[Task directions] Among the entries below, tally the lines that include "Import", and give the number alone.

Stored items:
Lemma for_each_transfers {A} (body : A -> M unit) (f : A -> list call) :
  (forall x w w', body x w = (Ok tt, w') ->
                  transfers (calls w') = transfers (calls w) ++ f x) ->
  forall xs w w', for_each xs body w = (Ok tt, w') ->
                  transfers (calls w') = transfers (calls w) ++ flat_map f xs.
Proof.
  intros Hbody. induction xs as [|x xs IH]; intros w w' H; simpl in *.
  - injection H as <-. now rewrite app_nil_r.
  - apply bind_inv in H. destruct H as ([] & w1 & H1 & H2).
    rewrite (IH _ _ H2), (Hbody _ _ _ H1). now rewrite app_assoc.
Qed.

Lemma copy_item_transfers (s t : path) (w w' : world) :
  (clear_target t ;; copytree s t) w = (Ok tt, w') ->
  transfers (calls w') = transfers (calls w) ++ [Copytree s t].
Proof.
  intros H. apply bind_inv in H. destruct H as ([] & w1 & H1 & H2).
  pose proof (clear_target_transfers t w) as Hc. rewrite H1 in Hc.
  pose proof (copytree_calls s t w1) as Hk. rewrite H2 in Hk.
  cbn [snd] in *. now rewrite Hk, transfers_app, Hc.
Qed.

Lemma move_item_transfers (s t : path) (w w' : world) :
  (clear_target t ;; move s t) w = (Ok tt, w') ->
  transfers (calls w') = transfers (calls w) ++ [Move s t].
Proof.
  intros H. apply bind_inv in H. destruct H as ([] & w1 & H1 & H2).
  pose proof (clear_target_transfers t w) as Hc. rewrite H1 in Hc.
  pose proof (move_calls s t w1) as Hk. rewrite H2 in Hk.
  cbn [snd] in *. now rewrite Hk, transfers_app, Hc.
Qed.

Lemma flat_map_singleton {A B} (f : A -> B) (l : list A) :
  flat_map (fun x => [f x]) l = map f l.
Proof. induction l; simpl; congruence. Qed.

(** A copy of a chunk that completes has issued one [copytree] for each item
    of the chunk's dictionary, in the dictionary's order. *)
Lemma copy_chunk_folders_transfers (cm : dict path) (dest_root : path)
    (chunk_name : str) (w w' : world) :
  copy_chunk_folders cm dest_root chunk_name w = (Ok tt, w') ->
  transfers (calls w')
  = transfers (calls w)
    ++ map (fun item => Copytree (snd item)
                          (joinpath (joinpath dest_root chunk_name) (fst item))) cm.
Proof.
  unfold copy_chunk_folders, dict_items. intros H.
  apply bind_inv in H. destruct H as ([] & w1 & H1 & H2).
  pose proof (mkdir_parents_calls (joinpath dest_root chunk_name) w) as Hm.
  rewrite H1 in Hm. cbn [snd] in Hm.
  rewrite <- flat_map_singleton.
  rewrite (for_each_transfers _ _ (fun x w0 w0' => copy_item_transfers _ _ w0 w0')
             _ _ _ H2).
  now rewrite Hm, transfers_app, app_nil_r.
Qed.

Lemma move_chunk_folders_transfers (cm : dict path) (dest_root : path)
    (chunk_name : str) (w w' : world) :
  move_chunk_folders cm dest_root chunk_name w = (Ok tt, w') ->
  transfers (calls w')
  = transfers (calls w)
    ++ map (fun item => Move (snd item)
                          (joinpath (joinpath dest_root chunk_name) (fst item))) cm.
Proof.
  unfold move_chunk_folders, dict_items. intros H.
  apply bind_inv in H. destruct H as ([] & w1 & H1 & H2).
  pose proof (mkdir_parents_calls (joinpath dest_root chunk_name) w) as Hm.
  rewrite H1 in Hm. cbn [snd] in Hm.
  rewrite <- flat_map_singleton.
  rewrite (for_each_transfers _ _ (fun x w0 w0' => move_item_transfers _ _ w0 w0')
             _ _ _ H2).
  now rewrite Hm, transfers_app, app_nil_r.
Qed.

(** ** The dictionary of a chunk *)

Section ChunkMapping.
Variable mapping : dict path.

Lemma dict_set_entry_seen (l : list str) (id_ : str) :
  existsb (str_eqb id_) l = true ->
  dict_set (map (entry mapping) l) id_ (folder_of mapping id_) = map (entry mapping) l.
Proof.
  induction l as [|a l IH]; simpl; [discriminate|].
  destruct (str_eqb id_ a) eqn:E.
  - apply str_eqb_eq in E. now subst.
  - simpl. intros H. now rewrite IH.
Qed.

Lemma dict_set_entry_new (l : list str) (id_ : str) :
  existsb (str_eqb id_) l = false ->
  dict_set (map (entry mapping) l) id_ (folder_of mapping id_) = map (entry mapping) (l ++ [id_]).
Proof.
  induction l as [|a l IH]; simpl; [reflexivity|].
  destruct (str_eqb id_ a) eqn:E; [discriminate|].
  simpl. intros H. now rewrite IH.
Qed.

Lemma existsb_app_one (k a : str) (l : list str) :
  existsb (str_eqb k) (l ++ [a]) = existsb (str_eqb k) (a :: l).
Proof. rewrite existsb_app. simpl. now destruct (str_eqb k a), (existsb (str_eqb k) l). Qed.

(** The comprehension keeps the first occurrence of each identifier. *)
Lemma chunk_mapping_of_distinct (ch : list str) (l seen : list str) (cm : dict path) :
  (forall k, existsb (str_eqb k) seen = existsb (str_eqb k) l) ->
  chunk_mapping_of mapping ch (map (entry mapping) l) = Ok cm ->
  cm = map (entry mapping) (l ++ distinct ch seen).
Proof.
  revert l seen; induction ch as [|id_ ch IH]; intros l seen Hseen; simpl.
  - intros [= <-]. now rewrite app_nil_r.
  - unfold dict_item. destruct (dict_get mapping id_) as [p|] eqn:Eg; [|discriminate].
    replace p with (folder_of mapping id_) by (unfold folder_of; now rewrite Eg).
    rewrite Hseen. destruct (existsb (str_eqb id_) l) eqn:E.
    + rewrite dict_set_entry_seen by assumption. now apply IH.
    + rewrite dict_set_entry_new by assumption. intros H.
      rewrite (IH (l ++ [id_]) (id_ :: seen)); [now rewrite <- app_assoc| |assumption].
      intros k. rewrite existsb_app_one. simpl. now rewrite Hseen.
Qed.
End ChunkMapping.

(** C5.  Duplicates stay in the chunks, but each chunk is turned into a
    dictionary keyed by identifier before it is processed: a processing loop
    that completes has issued, chunk after chunk, one copy (or move) for
    each distinct identifier of the chunk, in order of first occurrence.  An
    identifier in two chunks is applied once for each; an identifier twice
    in one chunk is applied once. *)
Theorem transfers_per_distinct_identifier (args : args_t) (mapping : dict path)
    (dest_root : path) (chunks : list (list str)) (w w' : world) :
  for_each (enumerate1 chunks) (process_chunk args mapping dest_root) w = (Ok tt, w') ->
  transfers (calls w')
  = transfers (calls w)
    ++ flat_map (expected_transfers args mapping dest_root) (enumerate1 chunks).
Proof.
  apply for_each_transfers. clear w w'. intros [idx ch] w w' H.
  unfold process_chunk in H. cbn [fst snd] in H.
  apply bind_inv in H. destruct H as (cm & w1 & H1 & H2).
  unfold lift in H1. injection H1 as H1 <-.
  apply (chunk_mapping_of_distinct mapping ch [] []) in H1; [|reflexivity].
  cbn [app] in H1. subst cm.
  unfold expected_transfers. cbn [fst snd].
  destruct (process_chunks args).
  - rewrite (move_chunk_folders_transfers _ _ _ _ _ H2). now rewrite map_map.
  - rewrite (copy_chunk_folders_transfers _ _ _ _ _ H2). now rewrite map_map.
  - rewrite (move_chunk_folders_transfers _ _ _ _ _ H2). now rewrite map_map.
Qed.
(** * create_presentation.py: the slide-deck generator

    A shallow embedding of [create_presentation.py] and of the part of the
    presentation library's object model the script reads or writes.

    - The script mutates one presentation object and, at the end, the file
      system and the console.  Mutation is explicit state passing in a
      state-and-exception monad [M St A]: the state survives a raise, as a
      Python object does.
    - A Python reference ([slide], [table], [tf], [p], [cell]) is the position
      of the object inside its owner; code that works through a reference runs
      [zoom]ed on that position and the owner is updated with the outcome,
      also when the code raises.
    - Library objects are records of the properties the script touches.
      Indexing a collection is checked against its length as in Python, and
      where the library validates a value the script assigns (the level of a
      paragraph, the width of a column, the width of the frame of a table) or
      divides by one (the grid of a new table), the model raises as the
      library does.
    - A text is a Python [str] the XML layer accepts, given by its UTF-8
      bytes.  Assigning a text splits it into paragraphs, runs and line
      breaks and escapes control characters as the library does; reading it
      joins them again.
    - Lengths are integers in EMU.  [Inches] computes in binary64 floating
      point, like the [float] of Python; a decimal literal is its nearest
      binary64 value, and the widths of the columns are floats, as in the
      calls of [main].
    - A list is of a length a machine can hold: below [2^63], so that the
      float of a length is the float of a 63-bit integer, and far below the
      [10^13] rows from which on the library's range check of the height of a
      row could fail; the heights of the rows are not modelled. *)

From Stdlib Require Import ZArith Ascii String DecimalString Floats Uint63.
From stdpp Require Import gmap strings list fin_maps.

Set Warnings "-inexact-float".

Open Scope string_scope.
Open Scope list_scope.
Open Scope nat_scope.

(** ** Exceptions and the state monad *)

Inductive Exn : Type :=
  | IndexError
  | KeyError
  | AttributeError
  | TypeError
  | PermissionError
  | ValueError
  | OverflowError
  | ZeroDivisionError.

Inductive result (A : Type) : Type :=
  | Ok (a : A)
  | Raise (e : Exn).
Arguments Ok {A} a.
Arguments Raise {A} e.

Definition M (St A : Type) : Type := St → result A * St.

Definition ret {St A} (a : A) : M St A := λ s, (Ok a, s).

Definition raise {St A} (e : Exn) : M St A := λ s, (Raise e, s).

Definition bind {St A B} (m : M St A) (k : A → M St B) : M St B :=
  λ s, match m s with
       | (Ok a, s') => k a s'
       | (Raise e, s') => (Raise e, s')
       end.

Definition gets {St A} (f : St → A) : M St A := λ s, (Ok (f s), s).

Definition modify {St} (f : St → St) : M St unit := λ s, (Ok tt, f s).

(** An expression without effect on the state: its value, or its
    exception. *)
Definition eval {St A} (r : result A) : M St A := λ s, (r, s).

Declare Scope py_scope.
Delimit Scope py_scope with py.
Notation "x <- m ;; k" := (bind m (λ x, k))
  (at level 100, m at next level, k at level 200, right associativity) : py_scope.
Notation "m ;; k" := (bind m (λ _, k))
  (at level 100, k at level 200, right associativity) : py_scope.
Open Scope py_scope.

[The completed task] 2